In the records below, begin at the line that has "Lemma two_methods (ms" and stop after the line that has "l_methods : forall"; quote those lines verbatim and nothing more.

★ ★ ★ ★

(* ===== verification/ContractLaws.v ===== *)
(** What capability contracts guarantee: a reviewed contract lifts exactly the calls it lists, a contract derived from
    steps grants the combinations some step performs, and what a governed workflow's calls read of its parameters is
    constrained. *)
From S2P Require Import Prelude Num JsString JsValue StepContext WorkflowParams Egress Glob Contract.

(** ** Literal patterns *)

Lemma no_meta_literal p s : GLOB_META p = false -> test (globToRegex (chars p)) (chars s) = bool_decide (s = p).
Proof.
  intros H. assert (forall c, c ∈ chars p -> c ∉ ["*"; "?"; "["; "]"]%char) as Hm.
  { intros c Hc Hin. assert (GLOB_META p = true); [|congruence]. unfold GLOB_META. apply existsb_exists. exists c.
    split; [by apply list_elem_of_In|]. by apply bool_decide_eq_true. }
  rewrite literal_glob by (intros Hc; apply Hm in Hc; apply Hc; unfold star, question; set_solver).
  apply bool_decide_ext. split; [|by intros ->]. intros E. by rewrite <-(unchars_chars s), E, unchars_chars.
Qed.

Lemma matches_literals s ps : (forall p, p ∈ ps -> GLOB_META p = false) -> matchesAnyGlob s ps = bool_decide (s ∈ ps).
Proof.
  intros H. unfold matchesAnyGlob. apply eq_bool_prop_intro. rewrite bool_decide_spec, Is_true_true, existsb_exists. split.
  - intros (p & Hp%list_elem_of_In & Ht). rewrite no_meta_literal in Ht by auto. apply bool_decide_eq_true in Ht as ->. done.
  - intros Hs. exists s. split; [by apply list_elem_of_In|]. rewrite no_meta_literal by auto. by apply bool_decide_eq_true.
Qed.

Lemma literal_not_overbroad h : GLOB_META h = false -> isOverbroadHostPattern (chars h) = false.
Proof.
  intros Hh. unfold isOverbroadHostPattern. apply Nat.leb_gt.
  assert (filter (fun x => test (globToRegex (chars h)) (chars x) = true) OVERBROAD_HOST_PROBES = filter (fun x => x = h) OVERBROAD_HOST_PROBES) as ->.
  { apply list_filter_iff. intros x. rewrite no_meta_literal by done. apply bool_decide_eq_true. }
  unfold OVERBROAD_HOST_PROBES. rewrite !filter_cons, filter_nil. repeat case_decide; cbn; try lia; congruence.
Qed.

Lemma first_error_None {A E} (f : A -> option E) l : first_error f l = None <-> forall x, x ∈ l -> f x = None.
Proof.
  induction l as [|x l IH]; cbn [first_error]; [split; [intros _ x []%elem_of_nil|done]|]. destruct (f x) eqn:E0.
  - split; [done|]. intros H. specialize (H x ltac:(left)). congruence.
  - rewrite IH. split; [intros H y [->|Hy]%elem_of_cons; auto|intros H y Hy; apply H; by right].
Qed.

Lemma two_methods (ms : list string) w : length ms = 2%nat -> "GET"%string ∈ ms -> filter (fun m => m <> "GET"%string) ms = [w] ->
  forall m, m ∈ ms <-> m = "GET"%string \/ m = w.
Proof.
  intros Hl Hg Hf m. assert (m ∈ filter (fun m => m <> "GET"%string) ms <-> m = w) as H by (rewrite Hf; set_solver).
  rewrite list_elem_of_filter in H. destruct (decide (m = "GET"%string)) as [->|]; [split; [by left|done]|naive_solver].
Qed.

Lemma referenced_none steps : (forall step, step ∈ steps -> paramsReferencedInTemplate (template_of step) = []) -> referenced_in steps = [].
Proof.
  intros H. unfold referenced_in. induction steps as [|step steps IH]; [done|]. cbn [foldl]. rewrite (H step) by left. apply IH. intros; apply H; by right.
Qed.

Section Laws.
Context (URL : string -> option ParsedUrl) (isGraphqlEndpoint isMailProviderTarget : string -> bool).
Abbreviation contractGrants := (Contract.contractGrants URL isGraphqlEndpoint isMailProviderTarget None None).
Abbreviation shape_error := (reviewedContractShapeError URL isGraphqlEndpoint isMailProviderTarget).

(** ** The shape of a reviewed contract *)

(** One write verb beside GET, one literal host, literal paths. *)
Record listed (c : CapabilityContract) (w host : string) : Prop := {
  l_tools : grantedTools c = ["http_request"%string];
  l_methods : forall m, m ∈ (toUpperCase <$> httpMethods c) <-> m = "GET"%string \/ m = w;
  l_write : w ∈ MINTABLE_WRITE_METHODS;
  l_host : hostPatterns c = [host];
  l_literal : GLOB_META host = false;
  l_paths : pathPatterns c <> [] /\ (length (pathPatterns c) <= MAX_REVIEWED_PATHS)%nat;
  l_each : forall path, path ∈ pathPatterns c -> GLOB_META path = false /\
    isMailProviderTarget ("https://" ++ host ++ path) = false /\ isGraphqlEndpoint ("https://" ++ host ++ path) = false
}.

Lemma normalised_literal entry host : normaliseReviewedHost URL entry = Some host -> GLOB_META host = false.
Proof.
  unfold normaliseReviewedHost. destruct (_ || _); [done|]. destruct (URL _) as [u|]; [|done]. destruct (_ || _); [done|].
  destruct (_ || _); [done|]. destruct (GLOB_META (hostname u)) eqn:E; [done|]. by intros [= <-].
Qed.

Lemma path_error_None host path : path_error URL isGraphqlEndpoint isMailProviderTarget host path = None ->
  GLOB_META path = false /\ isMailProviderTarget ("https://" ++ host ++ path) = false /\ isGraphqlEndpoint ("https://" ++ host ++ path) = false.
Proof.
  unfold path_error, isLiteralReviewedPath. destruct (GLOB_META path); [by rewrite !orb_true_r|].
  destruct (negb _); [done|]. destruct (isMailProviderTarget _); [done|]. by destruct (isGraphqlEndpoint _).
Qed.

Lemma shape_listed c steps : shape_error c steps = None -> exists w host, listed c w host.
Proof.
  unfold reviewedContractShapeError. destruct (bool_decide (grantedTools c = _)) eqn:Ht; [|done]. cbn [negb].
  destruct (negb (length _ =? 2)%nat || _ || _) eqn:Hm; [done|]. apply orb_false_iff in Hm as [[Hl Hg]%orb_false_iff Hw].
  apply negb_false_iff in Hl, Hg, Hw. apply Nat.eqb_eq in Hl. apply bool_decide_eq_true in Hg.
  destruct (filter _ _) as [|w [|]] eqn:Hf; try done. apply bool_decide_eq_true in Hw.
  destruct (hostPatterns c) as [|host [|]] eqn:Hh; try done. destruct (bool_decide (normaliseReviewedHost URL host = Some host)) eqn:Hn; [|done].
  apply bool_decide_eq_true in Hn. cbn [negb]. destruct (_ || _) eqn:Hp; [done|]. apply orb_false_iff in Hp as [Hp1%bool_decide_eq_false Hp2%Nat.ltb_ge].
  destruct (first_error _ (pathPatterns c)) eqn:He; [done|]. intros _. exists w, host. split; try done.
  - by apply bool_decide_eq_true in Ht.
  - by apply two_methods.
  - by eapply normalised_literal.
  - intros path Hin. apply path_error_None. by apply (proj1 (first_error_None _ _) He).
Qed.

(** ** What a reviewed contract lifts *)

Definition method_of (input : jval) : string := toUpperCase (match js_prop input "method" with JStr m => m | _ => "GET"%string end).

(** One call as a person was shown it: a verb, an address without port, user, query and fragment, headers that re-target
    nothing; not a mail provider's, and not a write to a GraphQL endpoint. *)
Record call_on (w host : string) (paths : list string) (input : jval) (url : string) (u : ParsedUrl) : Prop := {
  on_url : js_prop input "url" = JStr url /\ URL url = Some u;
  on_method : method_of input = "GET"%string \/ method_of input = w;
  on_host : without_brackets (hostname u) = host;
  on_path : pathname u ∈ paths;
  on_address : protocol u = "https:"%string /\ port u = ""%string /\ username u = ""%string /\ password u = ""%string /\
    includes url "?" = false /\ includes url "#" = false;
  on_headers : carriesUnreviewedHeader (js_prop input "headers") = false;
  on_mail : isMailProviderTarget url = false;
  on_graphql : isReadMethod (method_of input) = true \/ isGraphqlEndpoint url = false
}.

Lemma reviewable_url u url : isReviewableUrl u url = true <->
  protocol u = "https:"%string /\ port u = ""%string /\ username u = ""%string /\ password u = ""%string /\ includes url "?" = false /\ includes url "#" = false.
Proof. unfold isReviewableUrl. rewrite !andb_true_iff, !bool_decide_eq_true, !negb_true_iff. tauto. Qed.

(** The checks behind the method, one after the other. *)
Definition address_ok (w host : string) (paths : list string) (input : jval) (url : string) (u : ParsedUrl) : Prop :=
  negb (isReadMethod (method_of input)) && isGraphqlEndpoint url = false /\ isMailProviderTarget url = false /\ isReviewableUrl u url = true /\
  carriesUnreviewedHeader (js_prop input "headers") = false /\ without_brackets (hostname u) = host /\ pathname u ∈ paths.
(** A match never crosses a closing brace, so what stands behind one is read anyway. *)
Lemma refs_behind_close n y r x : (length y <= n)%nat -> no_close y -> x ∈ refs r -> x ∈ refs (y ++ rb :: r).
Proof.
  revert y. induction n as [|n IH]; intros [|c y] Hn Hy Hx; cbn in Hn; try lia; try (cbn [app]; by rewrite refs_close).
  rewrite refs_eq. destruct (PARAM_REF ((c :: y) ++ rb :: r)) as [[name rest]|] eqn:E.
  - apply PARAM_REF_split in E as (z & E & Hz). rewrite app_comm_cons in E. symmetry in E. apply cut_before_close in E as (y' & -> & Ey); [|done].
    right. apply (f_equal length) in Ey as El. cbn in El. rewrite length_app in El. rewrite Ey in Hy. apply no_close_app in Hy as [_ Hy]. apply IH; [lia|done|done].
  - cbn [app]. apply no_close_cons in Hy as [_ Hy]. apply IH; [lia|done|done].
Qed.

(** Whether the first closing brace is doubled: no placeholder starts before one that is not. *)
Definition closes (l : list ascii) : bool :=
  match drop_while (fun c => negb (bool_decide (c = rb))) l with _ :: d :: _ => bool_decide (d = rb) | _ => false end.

★ ★ ★ ★

§ RESPONSE
Lemma two_methods (ms : list string) w : length ms = 2%nat -> "GET"%string ∈ ms -> filter (fun m => m <> "GET"%string) ms = [w] ->
  forall m, m ∈ ms <-> m = "GET"%string \/ m = w.
Proof.
  intros Hl Hg Hf m. assert (m ∈ filter (fun m => m <> "GET"%string) ms <-> m = w) as H by (rewrite Hf; set_solver).
  rewrite list_elem_of_filter in H. destruct (decide (m = "GET"%string)) as [->|]; [split; [by left|done]|naive_solver].
Qed.

Lemma referenced_none steps : (forall step, step ∈ steps -> paramsReferencedInTemplate (template_of step) = []) -> referenced_in steps = [].
Proof.
  intros H. unfold referenced_in. induction steps as [|step steps IH]; [done|]. cbn [foldl]. rewrite (H step) by left. apply IH. intros; apply H; by right.
Qed.

Section Laws.
Context (URL : string -> option ParsedUrl) (isGraphqlEndpoint isMailProviderTarget : string -> bool).
Abbreviation contractGrants := (Contract.contractGrants URL isGraphqlEndpoint isMailProviderTarget None None).
Abbreviation shape_error := (reviewedContractShapeError URL isGraphqlEndpoint isMailProviderTarget).

(** ** The shape of a reviewed contract *)

(** One write verb beside GET, one literal host, literal paths. *)
Record listed (c : CapabilityContract) (w host : string) : Prop := {
  l_tools : grantedTools c = ["http_request"%string];
  l_methods : forall m, m ∈ (toUpperCase <$> httpMethods c) <-> m = "GET"%string \/ m = w;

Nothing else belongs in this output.